Imas warned that people who find themselves nonetheless skeptical of AI as overblown hype are fooling themselves, doubtless as a result of they’re utilizing a chatbot mannequin from years in the past, not a frontier mannequin. “These two issues shouldn’t be categorized in the identical bucket of know-how,” he argued, saying that that AI remains to be very “jagged,” an more and more in style time period for fascinated about AI’s probabilistic nature and tendency to hallucinate. “However it’s going to be jagged within the sense of, sooner or later, the valleys are going to be very, very excessive … even the low factors are going to be very spectacular.”
Morgan Stanley warned in its March analysis word that AI disruption was “changing into extra acute as LLM capabilities improve at a extra fast charge than anticipated,” flagging the potential for large-scale workforce reductions throughout industries.
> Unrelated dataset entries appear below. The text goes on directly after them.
(** C2, as the code has it: on a RuleSet where at most one rule matches at
    the tier that decides (at most one exact match, and at most one keyword
    match when there is no exact match), two calls of [Categorize] with the
    same name and transaction type return the same pair, whatever order
    each of their loops visits the categories in. *)
Theorem Categorize_order_independent cfg visit1 visit2 visit1' visit2'
    name transactionType :
  is_RuleSet cfg →
  range_order (Categories cfg) visit1 →
  range_order (Categories cfg) visit2 →
  range_order (Categories cfg) visit1' →
  range_order (Categories cfg) visit2' →
  at_most_one (exactHit name) cfg →
  ((∀ category rule, Categories cfg !! category = Some (Some rule) →
                     exactHit name rule = false) →
   at_most_one (keywordHit (ToLower name)) cfg) →
  Categorize cfg visit1 visit2 name transactionType
  = Categorize cfg visit1' visit2' name transactionType.
Proof.
  intros Hwf H1 H2 H1' H2' Hexact Hkeyword. unfold Categorize.
  rewrite <- (rangeCategories_order_independent
                (exactHit name) cfg visit1 visit1') by done.
  destruct (rangeCategories (exactHit name) visit1) as [result|] eqn:E; [done |].
  rewrite (rangeCategories_order_independent
             (keywordHit (ToLower name)) cfg visit2 visit2'); [done.. |].
  apply Hkeyword. intros category rule Hlook.
  destruct (proj1 (rangeCategories_None _ _) E category (Some rule))
    as (r & [= <-] & Hr); [| done].
  by apply (range_order_lookup _ _ _ _ H1).
Qed.

Lemma range_order_singleton {V} (name : string) (v : V) visit :
  range_order {[ name := v ]} visit → visit = [(name, v)].
Proof.
  unfold range_order. rewrite map_to_list_singleton.
  apply Permutation_singleton_r.
Qed.

(** C7, as the code has it: on the RuleSet [foodRuleSet] of the
    end-to-end scenario and for the counterparty
    ["Unknown Shop"], a transaction type whose lower-cased text contains a
    fee phrase and none of the phrases that are checked before the fee
    phrases falls back to Finance & Insurance / Service Charge. *)
Theorem Categorize_fee_fallback known visit1 visit2 transactionType :
  range_order (Categories (foodRuleSet known)) visit1 →
  range_order (Categories (foodRuleSet known)) visit2 →
  Contains (ToLower transactionType) "díj"
    || Contains (ToLower transactionType) "költség" = true →
  Contains (ToLower transactionType) "jóváírás" = false →
  Contains (ToLower transactionType) "fizetés" = false →
  Contains (ToLower transactionType) "hitel törlesztés" = false →
  Contains (ToLower transactionType) "készpénz" = false →
  Categorize (foodRuleSet known) visit1 visit2 "Unknown Shop" transactionType
  = Returns ("Finance & Insurance", "Service Charge").
Proof.
  intros ->%range_order_singleton ->%range_order_singleton Hfee H1 H2 H3 H4.
  unfold Categorize.
  change (rangeCategories (exactHit "Unknown Shop") _) with (@None (outcome (string * string))).
  change (rangeCategories (keywordHit (ToLower "Unknown Shop")) _)
    with (@None (outcome (string * string))).
  unfold typeFallback. by rewrite H1, H2, H3, H4, Hfee.
Qed.

(** On a RuleSet [Categorize] always returns a pair: it does not panic,
    whatever the schedules of its loops. *)
Theorem Categorize_total cfg visit1 visit2 name transactionType :
  is_RuleSet cfg →
  range_order (Categories cfg) visit1 →
  range_order (Categories cfg) visit2 →
  ∃ pair, Categorize cfg visit1 visit2 name transactionType = Returns pair.
Proof.
  intros Hwf H1 H2. unfold Categorize.
  assert (∀ hit visit, range_order (Categories cfg) visit →
                       rangeCategories hit visit ≠ Some Panics) as Hsafe.
  { intros hit visit Hord. apply rangeCategories_no_panic.
    intros n p Hin%(range_order_lookup _ _ _ _ Hord). eauto. }
  destruct (rangeCategories (exactHit name) visit1) as [[pair|]|] eqn:E1;
    [eauto | by destruct (Hsafe _ _ H1 E1) |].
  destruct (rangeCategories (keywordHit (ToLower name)) visit2) as [[pair|]|] eqn:E2;
    [eauto | by destruct (Hsafe _ _ H2 E2) | eauto].
Qed.

(** When some rule of a RuleSet has the name among its exact matches,
    [Categorize] returns the category name and subcategory of a rule that
    has, on every schedule. *)
Theorem Categorize_returns_an_exact_match cfg visit1 visit2 name
    transactionType category rule :
  is_RuleSet cfg →
  range_order (Categories cfg) visit1 →
  Categories cfg !! category = Some (Some rule) →
  name ∈ ExactMatches rule →
  ∃ category' rule',
    Categories cfg !! category' = Some (Some rule')
    ∧ name ∈ ExactMatches rule'
    ∧ Categorize cfg visit1 visit2 name transactionType
      = Returns (category', SubCategory rule').
Proof.
  intros Hwf Hord Hlook Hin. unfold Categorize.
  destruct (rangeCategories (exactHit name) visit1) as [[[n sub]|]|] eqn:E.
  - apply rangeCategories_Returns in E as (r & Hr & Hhit & ->).
    exists n, r. split_and!; [| by apply exactHit_elem_of | done].
    by apply (range_order_lookup _ _ _ _ Hord).
  - exfalso. revert E. apply rangeCategories_no_panic.
    intros n p Hp%(range_order_lookup _ _ _ _ Hord). eauto.
  - exfalso.
    destruct (proj1 (rangeCategories_None _ _) E category (Some rule))
      as (r & [= <-] & Hr); [by apply (range_order_lookup _ _ _ _ Hord) |].
    apply exactHit_elem_of in Hin. congruence.
Qed.

(** The keyword tier: when no rule of a RuleSet has the name among its
    exact matches and exactly one rule has a keyword whose lower-cased form
    occurs in the lower-cased name, [Categorize] returns that rule's
    category name and subcategory. *)
Theorem Categorize_keyword_match cfg visit1 visit2 name transactionType
    category rule :
  is_RuleSet cfg →
  range_order (Categories cfg) visit1 →
  range_order (Categories cfg) visit2 →
  (∀ category' rule', Categories cfg !! category' = Some (Some rule') →
                      exactHit name rule' = false) →
  Categories cfg !! category = Some (Some rule) →
  keywordHit (ToLower name) rule = true →
  (∀ category' rule', Categories cfg !! category' = Some (Some rule') →
                      keywordHit (ToLower name) rule' = true →
                      category' = category) →
  Categorize cfg visit1 visit2 name transactionType
  = Returns (category, SubCategory rule).
Proof.
  intros Hwf H1 H2 Hnone Hlook Hhit Huniq. unfold Categorize.
  assert (rangeCategories (exactHit name) visit1 = None) as ->.
  { apply rangeCategories_None.
    intros n p Hin%(range_order_lookup _ _ _ _ H1).
    destruct (Hwf n p Hin) as [r ->]. eauto. }
  by rewrite (rangeCategories_unique (keywordHit (ToLower name))
                cfg visit2 category rule).
Qed.

End categorizer_facts.

(** ** The novelty detector: [categorizer.GetUncategorizedPartners] *)

Section novelty_facts.
Import gostrings config categorizer.

Lemma elem_of_firstSeen name names : name ∈ firstSeen names ↔ name ∈ names.
Proof.
  induction names as [|n rest IH]; cbn; [done |].
  rewrite !elem_of_cons, list_elem_of_filter, IH.
  destruct (decide (name = n)); naive_solver.
Qed.

Lemma NoDup_firstSeen names : NoDup (firstSeen names).
Proof.
  induction names as [|n rest IH]; cbn; constructor.
  - rewrite list_elem_of_filter. naive_solver.
  - by apply NoDup_filter.
Qed.

Lemma sublist_firstSeen names : firstSeen names `sublist_of` names.
Proof.
  induction names as [|n rest IH]; cbn; [done |].
  constructor. etrans; [apply sublist_filter | done].
Qed.

Lemma elem_of_findUnknown name names known :
  name ∈ findUnknown names known
  ↔ (name ≠ EmptyString ∧ (name ∉ known)
     ∧ (∃ partner, partner ∈ names ∧ name = TrimSpace partner)).
Proof.
  unfold findUnknown.
  rewrite elem_of_firstSeen, list_elem_of_filter, list_elem_of_fmap.
  naive_solver.
Qed.

Lemma rangeKnown_elem_of partner known :
  rangeKnown partner known = true ↔ partner ∈ known.
Proof.
  induction known as [|k rest IH]; cbn.
  - split; [done | intros []%elem_of_nil].
  - rewrite elem_of_cons. destruct (String.eqb_spec k partner); naive_solver.
Qed.

Lemma filter_ext_elem_of {A} (P Q : A → Prop)
    `{!∀ x, Decision (P x), !∀ x, Decision (Q x)} (l : list A) :
  (∀ x, x ∈ l → P x ↔ Q x) → filter P l = filter Q l.
Proof.
  induction l as [|a l IH]; intros Hext; [done |].
  rewrite !filter_cons, IH by (intros; apply Hext; by right).
  apply decide_ext, Hext. by left.
Qed.

(** The unfolding of [findUnknown] at one more name. *)
Lemma findUnknown_cons partner rest known :
  findUnknown (partner :: rest) known
  = if decide (TrimSpace partner ≠ EmptyString ∧ TrimSpace partner ∉ known)
    then TrimSpace partner
         :: filter (fun other => other ≠ TrimSpace partner) (findUnknown rest known)
    else findUnknown rest known.
Proof.
  unfold findUnknown. rewrite fmap_cons, filter_cons. by case_decide.
Qed.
The hole between that projection and a most cancers statistician quietly ready for the enterprise ChatGPT enthusiasm to blow over captures precisely the uncertainty Imas, regardless of his hard-won optimism, nonetheless can’t totally resolve.
Imas mentioned he was nonetheless “apprehensive about” people who find themselves sticking their heads within the sand about AI: “My major function proper now’s to sit down folks down one on one and get them educated on top-flight know-how.” He mentioned he sees his relational facet principle as each believable and constructive, “nevertheless it took me a very long time to get to it.”